=== PROBLEM ===
Output exactly the lines that run from the top of the entries to the line holding "destruct r2 as", including both of those lines.

=== DATA FOR PROCESSING ===
Start of Block

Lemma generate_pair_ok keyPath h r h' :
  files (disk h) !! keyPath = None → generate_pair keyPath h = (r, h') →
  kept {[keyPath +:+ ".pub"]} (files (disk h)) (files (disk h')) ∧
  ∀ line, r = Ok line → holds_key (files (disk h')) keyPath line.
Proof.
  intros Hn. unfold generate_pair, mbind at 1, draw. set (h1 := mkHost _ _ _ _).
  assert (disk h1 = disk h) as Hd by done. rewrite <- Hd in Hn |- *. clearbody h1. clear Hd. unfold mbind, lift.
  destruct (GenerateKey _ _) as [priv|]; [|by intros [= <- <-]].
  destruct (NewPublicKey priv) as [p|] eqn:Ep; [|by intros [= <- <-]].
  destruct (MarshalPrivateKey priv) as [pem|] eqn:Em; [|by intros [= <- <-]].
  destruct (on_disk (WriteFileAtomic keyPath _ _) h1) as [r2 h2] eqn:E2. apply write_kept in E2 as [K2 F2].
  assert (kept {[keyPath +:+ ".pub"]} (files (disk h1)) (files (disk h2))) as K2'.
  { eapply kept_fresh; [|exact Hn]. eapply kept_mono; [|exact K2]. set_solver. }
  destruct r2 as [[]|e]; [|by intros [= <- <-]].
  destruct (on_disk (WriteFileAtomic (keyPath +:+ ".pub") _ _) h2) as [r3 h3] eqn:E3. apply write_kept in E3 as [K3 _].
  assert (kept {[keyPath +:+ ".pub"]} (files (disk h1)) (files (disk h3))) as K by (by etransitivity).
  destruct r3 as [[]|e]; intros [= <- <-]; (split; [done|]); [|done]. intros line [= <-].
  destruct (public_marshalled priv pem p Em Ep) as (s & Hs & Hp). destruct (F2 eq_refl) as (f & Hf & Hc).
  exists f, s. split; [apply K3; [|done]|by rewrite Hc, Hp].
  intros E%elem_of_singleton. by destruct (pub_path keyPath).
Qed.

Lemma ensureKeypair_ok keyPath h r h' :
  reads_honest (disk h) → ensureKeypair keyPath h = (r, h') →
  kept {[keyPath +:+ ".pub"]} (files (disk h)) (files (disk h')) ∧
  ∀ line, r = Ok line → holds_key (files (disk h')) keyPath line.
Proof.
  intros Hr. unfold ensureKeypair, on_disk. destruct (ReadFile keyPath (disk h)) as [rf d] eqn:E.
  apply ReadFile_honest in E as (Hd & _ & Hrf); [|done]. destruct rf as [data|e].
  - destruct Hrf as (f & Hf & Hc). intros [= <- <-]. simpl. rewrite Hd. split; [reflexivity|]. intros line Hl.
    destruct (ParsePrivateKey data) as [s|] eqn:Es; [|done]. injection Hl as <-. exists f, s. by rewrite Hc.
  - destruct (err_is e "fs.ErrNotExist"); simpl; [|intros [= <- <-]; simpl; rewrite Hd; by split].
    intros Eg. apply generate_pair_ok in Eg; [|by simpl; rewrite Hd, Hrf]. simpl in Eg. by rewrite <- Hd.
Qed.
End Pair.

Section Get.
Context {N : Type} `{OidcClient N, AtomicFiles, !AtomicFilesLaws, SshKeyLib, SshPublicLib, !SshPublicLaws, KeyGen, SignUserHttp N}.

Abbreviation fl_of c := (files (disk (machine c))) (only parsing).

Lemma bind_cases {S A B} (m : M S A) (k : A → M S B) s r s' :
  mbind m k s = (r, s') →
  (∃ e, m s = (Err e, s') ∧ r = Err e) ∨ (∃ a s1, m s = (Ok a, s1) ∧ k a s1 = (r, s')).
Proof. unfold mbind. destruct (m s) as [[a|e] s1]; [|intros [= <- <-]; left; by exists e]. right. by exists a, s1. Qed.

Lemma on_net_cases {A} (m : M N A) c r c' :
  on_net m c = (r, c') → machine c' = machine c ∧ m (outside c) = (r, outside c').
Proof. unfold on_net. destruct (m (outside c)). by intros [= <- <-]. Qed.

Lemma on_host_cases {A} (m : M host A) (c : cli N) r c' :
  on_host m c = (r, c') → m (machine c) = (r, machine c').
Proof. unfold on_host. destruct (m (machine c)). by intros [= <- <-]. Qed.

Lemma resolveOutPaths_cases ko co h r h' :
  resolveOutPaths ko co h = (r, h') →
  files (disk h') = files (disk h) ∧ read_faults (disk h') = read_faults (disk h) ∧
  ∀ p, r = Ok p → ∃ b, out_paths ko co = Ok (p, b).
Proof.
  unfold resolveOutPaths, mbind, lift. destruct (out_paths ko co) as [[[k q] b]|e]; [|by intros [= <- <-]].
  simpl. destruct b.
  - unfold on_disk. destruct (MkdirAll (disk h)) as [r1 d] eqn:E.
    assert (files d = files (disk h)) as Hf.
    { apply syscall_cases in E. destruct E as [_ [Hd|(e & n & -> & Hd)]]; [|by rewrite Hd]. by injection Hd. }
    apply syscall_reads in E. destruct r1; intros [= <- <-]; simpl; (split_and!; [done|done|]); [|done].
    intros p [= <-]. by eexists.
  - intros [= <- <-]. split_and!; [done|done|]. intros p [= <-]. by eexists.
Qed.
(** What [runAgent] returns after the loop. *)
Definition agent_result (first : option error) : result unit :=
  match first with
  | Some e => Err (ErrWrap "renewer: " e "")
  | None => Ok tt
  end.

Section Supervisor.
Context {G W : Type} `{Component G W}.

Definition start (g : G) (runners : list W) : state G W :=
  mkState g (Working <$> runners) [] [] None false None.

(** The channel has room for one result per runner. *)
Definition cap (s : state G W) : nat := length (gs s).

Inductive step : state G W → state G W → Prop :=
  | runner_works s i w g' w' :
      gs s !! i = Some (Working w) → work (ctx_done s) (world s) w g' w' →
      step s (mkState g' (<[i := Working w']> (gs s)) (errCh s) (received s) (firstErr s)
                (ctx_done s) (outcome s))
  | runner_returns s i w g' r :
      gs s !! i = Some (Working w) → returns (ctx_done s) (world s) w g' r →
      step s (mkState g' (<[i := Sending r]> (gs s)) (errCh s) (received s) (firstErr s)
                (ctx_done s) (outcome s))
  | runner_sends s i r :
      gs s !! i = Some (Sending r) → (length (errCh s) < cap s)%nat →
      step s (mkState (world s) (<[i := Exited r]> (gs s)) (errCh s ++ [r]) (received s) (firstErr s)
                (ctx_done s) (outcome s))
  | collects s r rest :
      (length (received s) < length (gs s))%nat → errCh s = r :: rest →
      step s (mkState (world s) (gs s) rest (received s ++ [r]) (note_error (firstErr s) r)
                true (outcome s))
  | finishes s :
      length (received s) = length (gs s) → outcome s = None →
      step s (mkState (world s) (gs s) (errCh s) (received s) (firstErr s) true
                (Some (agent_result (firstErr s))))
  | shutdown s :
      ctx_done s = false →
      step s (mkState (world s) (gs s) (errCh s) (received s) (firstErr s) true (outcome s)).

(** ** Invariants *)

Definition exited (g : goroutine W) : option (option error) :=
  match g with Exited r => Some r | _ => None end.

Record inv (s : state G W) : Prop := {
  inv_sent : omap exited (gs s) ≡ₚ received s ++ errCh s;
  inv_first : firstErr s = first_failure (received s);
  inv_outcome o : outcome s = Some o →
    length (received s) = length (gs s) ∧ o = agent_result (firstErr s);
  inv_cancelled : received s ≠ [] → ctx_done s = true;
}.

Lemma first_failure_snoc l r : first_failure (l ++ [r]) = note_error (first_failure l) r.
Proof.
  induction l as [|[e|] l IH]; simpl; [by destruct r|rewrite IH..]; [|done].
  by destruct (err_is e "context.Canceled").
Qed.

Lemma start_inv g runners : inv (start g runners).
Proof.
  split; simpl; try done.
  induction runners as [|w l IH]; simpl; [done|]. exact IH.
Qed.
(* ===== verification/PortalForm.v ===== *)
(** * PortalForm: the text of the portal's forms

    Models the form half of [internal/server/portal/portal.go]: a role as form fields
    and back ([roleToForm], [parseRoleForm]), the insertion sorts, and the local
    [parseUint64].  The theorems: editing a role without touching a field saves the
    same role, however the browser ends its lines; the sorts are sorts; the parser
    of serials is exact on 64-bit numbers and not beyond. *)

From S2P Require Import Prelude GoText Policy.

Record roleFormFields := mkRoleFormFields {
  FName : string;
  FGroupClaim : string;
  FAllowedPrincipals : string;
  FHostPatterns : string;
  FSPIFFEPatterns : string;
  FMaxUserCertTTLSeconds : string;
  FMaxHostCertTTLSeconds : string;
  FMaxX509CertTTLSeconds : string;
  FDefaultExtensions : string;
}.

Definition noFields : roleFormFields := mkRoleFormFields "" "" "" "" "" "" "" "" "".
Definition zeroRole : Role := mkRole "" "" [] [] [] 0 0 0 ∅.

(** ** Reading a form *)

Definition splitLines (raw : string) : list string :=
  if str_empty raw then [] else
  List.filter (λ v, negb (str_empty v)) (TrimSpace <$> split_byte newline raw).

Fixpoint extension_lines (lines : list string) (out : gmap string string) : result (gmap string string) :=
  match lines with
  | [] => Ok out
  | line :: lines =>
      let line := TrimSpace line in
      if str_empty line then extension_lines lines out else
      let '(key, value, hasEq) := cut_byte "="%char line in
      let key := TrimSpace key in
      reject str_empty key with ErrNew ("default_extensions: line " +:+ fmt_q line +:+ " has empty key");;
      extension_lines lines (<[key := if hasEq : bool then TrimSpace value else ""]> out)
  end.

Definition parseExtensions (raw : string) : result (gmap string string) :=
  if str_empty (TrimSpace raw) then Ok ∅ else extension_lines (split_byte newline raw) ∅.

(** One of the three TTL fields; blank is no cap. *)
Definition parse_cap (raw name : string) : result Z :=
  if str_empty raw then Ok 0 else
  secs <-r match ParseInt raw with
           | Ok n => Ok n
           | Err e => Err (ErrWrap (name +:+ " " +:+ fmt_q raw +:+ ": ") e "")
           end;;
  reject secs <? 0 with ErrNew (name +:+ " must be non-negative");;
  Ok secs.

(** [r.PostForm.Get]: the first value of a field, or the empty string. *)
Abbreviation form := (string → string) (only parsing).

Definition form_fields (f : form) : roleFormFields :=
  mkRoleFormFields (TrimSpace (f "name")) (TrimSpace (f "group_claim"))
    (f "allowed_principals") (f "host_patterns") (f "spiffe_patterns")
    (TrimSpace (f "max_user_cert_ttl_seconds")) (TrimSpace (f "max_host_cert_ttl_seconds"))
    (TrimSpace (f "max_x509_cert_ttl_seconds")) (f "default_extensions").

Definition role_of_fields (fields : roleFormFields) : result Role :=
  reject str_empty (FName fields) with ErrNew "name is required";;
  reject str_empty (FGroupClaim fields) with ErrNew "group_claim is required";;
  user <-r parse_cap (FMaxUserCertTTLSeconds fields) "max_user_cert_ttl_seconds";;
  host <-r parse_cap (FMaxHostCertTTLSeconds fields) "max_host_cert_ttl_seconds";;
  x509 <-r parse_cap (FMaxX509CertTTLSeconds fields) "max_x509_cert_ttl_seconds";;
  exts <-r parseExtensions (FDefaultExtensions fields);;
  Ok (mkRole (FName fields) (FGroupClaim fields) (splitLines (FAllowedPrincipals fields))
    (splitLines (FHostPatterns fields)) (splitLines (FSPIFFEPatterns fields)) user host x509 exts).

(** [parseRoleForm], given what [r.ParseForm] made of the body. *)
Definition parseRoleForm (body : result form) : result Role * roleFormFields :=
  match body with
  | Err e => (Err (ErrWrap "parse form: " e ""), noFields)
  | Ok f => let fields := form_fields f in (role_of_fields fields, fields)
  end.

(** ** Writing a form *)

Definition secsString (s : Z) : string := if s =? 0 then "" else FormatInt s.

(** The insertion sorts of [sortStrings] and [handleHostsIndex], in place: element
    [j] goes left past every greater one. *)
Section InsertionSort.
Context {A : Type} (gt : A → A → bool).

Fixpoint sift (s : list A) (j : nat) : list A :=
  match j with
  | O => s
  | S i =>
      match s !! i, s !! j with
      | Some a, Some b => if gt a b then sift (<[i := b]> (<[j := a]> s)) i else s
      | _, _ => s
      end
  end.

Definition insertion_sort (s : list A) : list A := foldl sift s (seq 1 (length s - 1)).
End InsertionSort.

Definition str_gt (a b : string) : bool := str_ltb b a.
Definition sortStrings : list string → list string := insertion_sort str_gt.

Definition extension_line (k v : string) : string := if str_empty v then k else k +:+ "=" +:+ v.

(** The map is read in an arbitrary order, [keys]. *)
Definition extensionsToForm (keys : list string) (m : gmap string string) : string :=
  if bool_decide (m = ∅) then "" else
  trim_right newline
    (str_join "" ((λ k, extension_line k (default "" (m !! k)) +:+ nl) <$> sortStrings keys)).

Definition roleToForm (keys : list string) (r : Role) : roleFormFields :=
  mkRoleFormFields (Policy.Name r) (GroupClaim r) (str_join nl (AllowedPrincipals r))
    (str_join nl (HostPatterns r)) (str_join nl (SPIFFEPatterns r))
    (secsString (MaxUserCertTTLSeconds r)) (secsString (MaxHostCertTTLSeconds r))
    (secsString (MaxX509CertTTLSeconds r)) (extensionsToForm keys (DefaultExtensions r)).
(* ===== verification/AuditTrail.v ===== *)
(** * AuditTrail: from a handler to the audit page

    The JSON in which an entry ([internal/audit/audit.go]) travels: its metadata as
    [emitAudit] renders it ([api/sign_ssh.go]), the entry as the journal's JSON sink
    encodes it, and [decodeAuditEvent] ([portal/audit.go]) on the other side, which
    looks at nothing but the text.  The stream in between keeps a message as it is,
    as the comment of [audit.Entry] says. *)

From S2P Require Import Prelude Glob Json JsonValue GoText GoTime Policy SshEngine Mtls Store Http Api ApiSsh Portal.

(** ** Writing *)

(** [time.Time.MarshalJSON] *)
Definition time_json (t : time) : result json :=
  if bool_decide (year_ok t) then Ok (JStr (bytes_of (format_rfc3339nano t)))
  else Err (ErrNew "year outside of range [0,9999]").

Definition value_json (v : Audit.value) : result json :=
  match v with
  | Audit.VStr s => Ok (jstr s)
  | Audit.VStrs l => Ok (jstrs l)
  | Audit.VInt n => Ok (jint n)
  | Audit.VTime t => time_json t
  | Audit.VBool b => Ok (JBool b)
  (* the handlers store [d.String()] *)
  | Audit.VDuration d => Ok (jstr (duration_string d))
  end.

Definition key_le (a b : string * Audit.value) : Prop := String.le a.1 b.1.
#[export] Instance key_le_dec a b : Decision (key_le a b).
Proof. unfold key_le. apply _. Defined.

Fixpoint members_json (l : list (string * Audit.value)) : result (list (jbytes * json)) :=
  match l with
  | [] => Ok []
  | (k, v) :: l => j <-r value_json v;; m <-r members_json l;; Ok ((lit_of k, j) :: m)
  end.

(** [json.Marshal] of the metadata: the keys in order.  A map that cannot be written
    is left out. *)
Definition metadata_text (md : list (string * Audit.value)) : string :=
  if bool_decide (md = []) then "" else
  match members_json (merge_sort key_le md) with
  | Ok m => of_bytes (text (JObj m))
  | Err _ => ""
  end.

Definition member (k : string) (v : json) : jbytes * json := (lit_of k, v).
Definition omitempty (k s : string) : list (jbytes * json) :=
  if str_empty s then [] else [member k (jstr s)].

End of Block

=== TASK SOLUTION ===
Lemma generate_pair_ok keyPath h r h' :
  files (disk h) !! keyPath = None → generate_pair keyPath h = (r, h') →
  kept {[keyPath +:+ ".pub"]} (files (disk h)) (files (disk h')) ∧
  ∀ line, r = Ok line → holds_key (files (disk h')) keyPath line.
Proof.
  intros Hn. unfold generate_pair, mbind at 1, draw. set (h1 := mkHost _ _ _ _).
  assert (disk h1 = disk h) as Hd by done. rewrite <- Hd in Hn |- *. clearbody h1. clear Hd. unfold mbind, lift.
  destruct (GenerateKey _ _) as [priv|]; [|by intros [= <- <-]].
  destruct (NewPublicKey priv) as [p|] eqn:Ep; [|by intros [= <- <-]].
  destruct (MarshalPrivateKey priv) as [pem|] eqn:Em; [|by intros [= <- <-]].
  destruct (on_disk (WriteFileAtomic keyPath _ _) h1) as [r2 h2] eqn:E2. apply write_kept in E2 as [K2 F2].
  assert (kept {[keyPath +:+ ".pub"]} (files (disk h1)) (files (disk h2))) as K2'.
  { eapply kept_fresh; [|exact Hn]. eapply kept_mono; [|exact K2]. set_solver. }
  destruct r2 as [[]|e]; [|by intros [= <- <-]].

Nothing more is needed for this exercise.